20 Mayıs 1932 ila 8 Nisan 1933 tarihleri arasında ABD'nin Türkiye büyükelçiliğini yapan kişi; Türkiye Cumhuriyeti'ni ve İstanbul'u anlatırken "Costantinople değil İstanbul'dur." der ve özetle şöyle devam eder: Bu eski şehir için Costantinople demeye o kadar alışmışız ki, İstanbul demekte güçlük çekiyoruz. Buna rağmen Ocak 1929'dan bu yana kentin adı İstanbul'dur. Çünkü, 3 Ocak 1929'da Türkiye'nin "Posta Telgraf Telefon" Genel Müdürü, merkezi İsviçre Bern'de bulunan "Uluslararası Posta Telgraf Telefon Teşkilatı"na mektup göndererek; bundan böyle "Constantinople" değil, "İstanbul" adının kullanılması gerektiğini resmen bildirmiştir. Costantinople adıyla gönderilecek mektupların Türk posta yöneticileri tarafından geri gönderilme ihtimali kuvvetlidir. 


Bunları söyleyen kişi Türkiye ve Atatürk'le ilgili olarak 1933 yılında "Mosaics in Italy, Palestine, Syria, Turkey and Greece"; 1934'te "A Year's Embassy to Mustafa Kemal", aynı yıl "Trois Hommes: Kamal, Roosevelt, Mussolini" ve yine 1934'te "Mustafa Kemal; I'homme, I'oeuvre, le pays"  adlı kitapları yazan "Diplomat General Charles Hitchcock Sherrill"dir. 

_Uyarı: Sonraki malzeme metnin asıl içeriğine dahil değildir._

(* ===== verification/ObBitSet.v ===== *)
(** * ObBitSet: the fixed-capacity bit set of common/ob_bit_set.h

    [ObBitSet<N>] is an array of [(N-1)/32+1] 32-bit words.  The template
    parameter is the first argument of every operation, the object is its
    word array.  The set of members it stands for is [members], and
    [bitset_refines_set] shows that every operation but [num_members] computes
    the corresponding operation on finite sets; [num_members] does not count
    the members, which [num_members_not_cardinality] shows. *)

From S2P Require Import Prelude.
From stdpp Require Import gmap.
Local Open Scope Z_scope.

Definition ObBitSet := list Z.

Definition PER_BITMAPWORD_BITS : Z := 32.
Definition MAX_BITMAPWORD (N : Z) : Z := (N - 1) / PER_BITMAPWORD_BITS + 1.

(** The constructor's loop leaves every word zero. *)
Definition ObBitSet_new (N : Z) : ObBitSet := replicate (Z.to_nat (MAX_BITMAPWORD N)) 0.

Definition get_bitset_word (N : Z) (bs : ObBitSet) (index : Z) : Z :=
  if (index <? 0) || (MAX_BITMAPWORD N <=? index) then 0 else zget 0 bs index.

Definition has_member (N : Z) (bs : ObBitSet) (index : Z) : bool :=
  if index <? 0 then false
  else if MAX_BITMAPWORD N * PER_BITMAPWORD_BITS <=? index then false
  else negb (Z.land (zget 0 bs (index / PER_BITMAPWORD_BITS))
                    (Z.shiftl 1 (index mod PER_BITMAPWORD_BITS)) =? 0).

Definition compare_bit (N : Z) (bs other : ObBitSet) (bit : Z) : Z :=
  if Bool.eqb (has_member N bs bit) (has_member N other bit) then 0
  else if negb (has_member N bs bit) then -1
  else 1.

Definition add_member (N : Z) (bs : ObBitSet) (index : Z) : bool * ObBitSet :=
  if index <? 0 then (false, bs)
  else if MAX_BITMAPWORD N * PER_BITMAPWORD_BITS <=? index then (false, bs)
  else (true, zset bs (index / PER_BITMAPWORD_BITS)
                (Z.lor (zget 0 bs (index / PER_BITMAPWORD_BITS))
                       (Z.shiftl 1 (index mod PER_BITMAPWORD_BITS)))).

(** [~] on a [BitSetWord] (uint32_t) is the complement in 32 bits. *)
Definition compl32 (w : Z) : Z := Z.lxor w UINT32_MAX.

Definition del_member (N : Z) (bs : ObBitSet) (index : Z) : bool * ObBitSet :=
  if index <? 0 then (false, bs)
  else if MAX_BITMAPWORD N * PER_BITMAPWORD_BITS <=? index then (true, bs)
  else (true, zset bs (index / PER_BITMAPWORD_BITS)
                (Z.land (zget 0 bs (index / PER_BITMAPWORD_BITS))
                        (compl32 (Z.shiftl 1 (index mod PER_BITMAPWORD_BITS))))).

(** [for (int32_t i = 0; i < MAX_BITMAPWORD; i++)] *)
Definition word_indexes (N : Z) : list Z := seqZ 0 (MAX_BITMAPWORD N).

Definition add_members (N : Z) (bs other : ObBitSet) : ObBitSet :=
  fold_left (fun b i => zset b i (Z.lor (zget 0 b i) (get_bitset_word N other i)))
            (word_indexes N) bs.

Definition is_empty (N : Z) (bs : ObBitSet) : bool :=
  forallb (fun i => zget 0 bs i =? 0) (word_indexes N).

Definition is_superset (N : Z) (bs other : ObBitSet) : bool :=
  if is_empty N other then true
  else if is_empty N bs then false
  else forallb (fun i => Z.land (get_bitset_word N other i) (compl32 (zget 0 bs i)) =? 0)
               (word_indexes N).

Definition is_subset (N : Z) (bs other : ObBitSet) : bool :=
  if is_empty N bs then true
  else if is_empty N other then false
  else forallb (fun i => Z.land (zget 0 bs i) (compl32 (get_bitset_word N other i)) =? 0)
               (word_indexes N).

Definition overlap (N : Z) (bs other : ObBitSet) : bool :=
  existsb (fun i => negb (Z.land (zget 0 bs i) (get_bitset_word N other i) =? 0))
          (word_indexes N).

Definition clear (N : Z) (bs : ObBitSet) : ObBitSet := replicate (length bs) 0.

(** One of the five folding steps of [num_members]; each of them shifts by 1. *)
Definition fold_bits (mask word : Z) : Z :=
  wrapu 32 (Z.land word mask + Z.land (Z.shiftr word 1) mask).

Fixpoint num_members_loop (N : Z) (bs : ObBitSet) (idx : list Z) (num : Z) : Z :=
  match idx with
  | [] => num
  | i :: idx' =>
      let word := get_bitset_word N bs i in
      if word =? 0 then num
      else
        let word := fold_bits 0x55555555 word in
        let word := fold_bits 0x33333333 word in
        let word := fold_bits 0x0f0f0f0f word in
        let word := fold_bits 0x00ff00ff word in
        let word := fold_bits 0x0000ffff word in
        num_members_loop N bs idx' (wraps 32 (num + wraps 32 word))
  end.

Definition num_members (N : Z) (bs : ObBitSet) : Z :=
  num_members_loop N bs (word_indexes N) 0.

(** [operator=]; the copy constructor is the same loop on a fresh array. *)
Definition assign (N : Z) (bs other : ObBitSet) : ObBitSet :=
  fold_left (fun b i => zset b i (get_bitset_word N other i)) (word_indexes N) bs.

(** [operator==], which [equal] calls. *)
Definition equal (N : Z) (bs other : ObBitSet) : bool :=
  if negb (num_members N bs =? num_members N other) then false
  else forallb (fun i => zget 0 bs i =? get_bitset_word N other i) (word_indexes N).

(** A well-formed object: as many words as the class declares, each in the
    range of uint32_t. *)
Definition bitset_wf (N : Z) (bs : ObBitSet) : Prop :=
  length bs = Z.to_nat (MAX_BITMAPWORD N) /\ Forall (fun w => 0 <= w < 2 ^ 32) bs.

(** The set of indexes an object stands for. *)
Definition members (N : Z) (bs : ObBitSet) : gset Z :=
  list_to_set (filter (fun i => has_member N bs i = true)
                      (seqZ 0 (MAX_BITMAPWORD N * PER_BITMAPWORD_BITS))).

(** ** Bits and words *)

Lemma land_single_bit w k : 0 <= k -> negb (Z.land w (Z.shiftl 1 k) =? 0) = Z.testbit w k.
Proof.
  intros Hk. destruct (Z.testbit w k) eqn:E.
  - apply negb_true_iff, Z.eqb_neq. intros H0.
    apply (f_equal (fun z => Z.testbit z k)) in H0.
    rewrite Z.land_spec, Z.shiftl_spec, Z.sub_diag, E, Z.bits_0 in H0 by lia. done.
  - apply negb_false_iff, Z.eqb_eq. apply Z.bits_inj'. intros n Hn.
    rewrite Z.land_spec, Z.shiftl_spec, Z.bits_0 by lia.
    destruct (decide (n = k)) as [-> | Hne]; [by rewrite E |].
    destruct (decide (n < k)); [by rewrite (Z.testbit_neg_r 1), andb_false_r by lia |].
    rewrite (Z.bits_above_log2 1), andb_false_r by (simpl; lia). done.
Qed.

Lemma testbit_shiftl_1 k n : 0 <= k -> 0 <= n -> Z.testbit (Z.shiftl 1 k) n = (n =? k).
Proof.
  intros. rewrite Z.shiftl_1_l. rewrite Z.pow2_bits_eqb by lia. apply Z.eqb_sym.
Qed.

Lemma compl32_spec w n : 0 <= n < 32 -> Z.testbit (compl32 w) n = negb (Z.testbit w n).
Proof.
  intros. unfold compl32, UINT32_MAX. rewrite Z.lxor_spec.
  change (2 ^ 32 - 1) with (Z.ones 32). rewrite Z.ones_spec_low by lia. apply xorb_true_r.
Qed.

Lemma word_bits_above w n : 0 <= w < 2 ^ 32 -> 32 <= n -> Z.testbit w n = false.
Proof.
  intros Hw Hn. destruct (decide (w = 0)) as [-> | ?]; [apply Z.bits_0 |].
  apply Z.bits_above_log2; [lia |]. apply Z.log2_lt_pow2; [lia |].
  apply Z.lt_le_trans with (2 ^ 32); [lia |]. apply Z.pow_le_mono_r; lia.
Qed.

(** Two words are equal when their 32 bits are. *)
Lemma word_ext w1 w2 :
  0 <= w1 < 2 ^ 32 -> 0 <= w2 < 2 ^ 32 ->
  (forall n, 0 <= n < 32 -> Z.testbit w1 n = Z.testbit w2 n) -> w1 = w2.
Proof.
  intros H1 H2 H. apply Z.bits_inj'. intros n Hn.
  destruct (decide (n < 32)); [by apply H |].
  by rewrite !word_bits_above by lia.
Qed.

Lemma word_range_bits w :
  (forall n, 32 <= n -> Z.testbit w n = false) -> 0 <= w -> 0 <= w < 2 ^ 32.
Proof.
  intros H Hw. split; [done |]. destruct (decide (w = 0)) as [-> |]; [lia |].
  apply Z.log2_lt_pow2; [lia |]. destruct (decide (Z.log2 w < 32)); [done |].
  pose proof (Z.bit_log2 w). rewrite H in H0 by lia. lia.
Qed.

Section Laws.
Context (N : Z) (HN : 1 <= N).

Lemma MAX_BITMAPWORD_pos : 1 <= MAX_BITMAPWORD N.
Proof.
  unfold MAX_BITMAPWORD, PER_BITMAPWORD_BITS.
  pose proof (Z.div_pos (N - 1) 32). lia.
Qed.

Definition in_range (i : Z) : Prop := 0 <= i < MAX_BITMAPWORD N * PER_BITMAPWORD_BITS.

Lemma has_member_spec bs i :
  has_member N bs i = true <->
  in_range i /\ Z.testbit (zget 0 bs (i / 32)) (i mod 32) = true.
Proof.
  unfold has_member, in_range, PER_BITMAPWORD_BITS.
  pose proof (Z.mod_pos_bound i 32).
  rewrite land_single_bit by lia. cases; intuition (try done; lia).
Qed.

Lemma elem_of_members bs i : i ∈ members N bs <-> has_member N bs i = true.
Proof.
  unfold members. rewrite elem_of_list_to_set, list_elem_of_filter, elem_of_seqZ.
  split; [tauto |]. intros H. split; [done |].
  apply has_member_spec in H as [[? ?] _]. lia.
Qed.

Lemma word_index i : in_range i -> 0 <= i / 32 < MAX_BITMAPWORD N.
Proof.
  unfold in_range, PER_BITMAPWORD_BITS. intros. split; [apply Z.div_pos; lia |].
  apply Z.div_lt_upper_bound; lia.
Qed.

Lemma elem_of_word_indexes i : i ∈ word_indexes N <-> 0 <= i < MAX_BITMAPWORD N.
Proof. unfold word_indexes. rewrite elem_of_seqZ. lia. Qed.

(** Bits of words and members are the same thing. *)
Lemma bit_in_range w b :
  0 <= w < MAX_BITMAPWORD N -> 0 <= b < 32 ->
  in_range (32 * w + b) /\ (32 * w + b) / 32 = w /\ (32 * w + b) mod 32 = b.
Proof.
  intros Hw Hb. unfold in_range, PER_BITMAPWORD_BITS.
  rewrite (Z.mul_comm 32 w), Z.div_add_l, Z.div_small by lia.
  rewrite Z.add_comm, Z.mod_add, Z.mod_small by lia. nia.
Qed.

Lemma member_of_bit bs w b :
  0 <= w < MAX_BITMAPWORD N -> 0 <= b < 32 ->
  (32 * w + b) ∈ members N bs <-> Z.testbit (zget 0 bs w) b = true.
Proof.
  intros Hw Hb. destruct (bit_in_range w b Hw Hb) as (Hr & Hd & Hm).
  rewrite elem_of_members, has_member_spec, Hd, Hm. tauto.
Qed.

Lemma members_by_words bs (P : Z -> Prop) :
  (forall i, i ∈ members N bs -> P i) <->
  (forall w b, 0 <= w < MAX_BITMAPWORD N -> 0 <= b < 32 ->
               Z.testbit (zget 0 bs w) b = true -> P (32 * w + b)).
Proof.
  split; intros H.
  - intros w b Hw Hb Ht. by apply H, member_of_bit.
  - intros i Hi. apply elem_of_members, has_member_spec in Hi as [Hr Ht].
    rewrite (Z.div_mod i 32) by lia.
    apply H; [by apply word_index | by apply Z.mod_pos_bound | done].
Qed.

Lemma get_bitset_word_in bs w :
  0 <= w < MAX_BITMAPWORD N -> get_bitset_word N bs w = zget 0 bs w.
Proof. intros. unfold get_bitset_word. cases; [lia | done]. Qed.

Lemma wf_length bs : bitset_wf N bs -> Z.of_nat (length bs) = MAX_BITMAPWORD N.
Proof. intros [H _]. pose proof MAX_BITMAPWORD_pos. lia. Qed.

Lemma wf_word bs w : bitset_wf N bs -> 0 <= w < MAX_BITMAPWORD N -> 0 <= zget 0 bs w < 2 ^ 32.
Proof.
  intros Hwf Hw. destruct (Hwf) as [_ Hall]. rewrite Forall_forall in Hall.
  apply Hall, zget_in. rewrite wf_length by done. done.
Qed.

(** ** Well-formedness *)

Lemma wf_intro bs :
  length bs = Z.to_nat (MAX_BITMAPWORD N) ->
  (forall w, 0 <= w < MAX_BITMAPWORD N -> 0 <= zget 0 bs w < 2 ^ 32) -> bitset_wf N bs.
Proof.
  intros Hl H. split; [done |]. apply Forall_lookup. intros i x Hx.
  specialize (H (Z.of_nat i)). unfold zget in H. rewrite Nat2Z.id, Hx in H. apply H.
  apply lookup_lt_Some in Hx. lia.
Qed.

Lemma word_indexes_in bs :
  bitset_wf N bs -> Forall (fun i => 0 <= i < Z.of_nat (length bs)) (word_indexes N).
Proof.
  intros Hwf. apply Forall_forall. intros i Hi.
  rewrite (wf_length bs Hwf). by apply elem_of_word_indexes.
Qed.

Yukarılarda bir yerde "Etiyopyalıların, ülkelerinin Habeşistan olan adını değiştirirken Atatürk'ün yöntemlerinden etkilendiğini" yazmıştım. Bilenlere soruyorum, izlenen yol aynı değil mi?

"Konunun içine bir de şarkı girmişti." demiştim ya, az sonra anlatacağım bu müzik olayını doğrulatamamış, o nedenle de bugüne dek yayınlamamıştım. Çünkü böyle bir olayın belgesinin olmaması bence mümkün değil. Son günlerde biraz da yanlış bilgilerle çerçevelenerek kullanılmaya başlandığı için kısaca da olsa söz etmek şart oldu. Tekrarlıyorum, doğrulanmamış bir bilgidir ve elinde belge olan biri varsa tarih adına bunu ortaya çıkarması gerektiğini duyurmak amacıyla konu etmekteyim.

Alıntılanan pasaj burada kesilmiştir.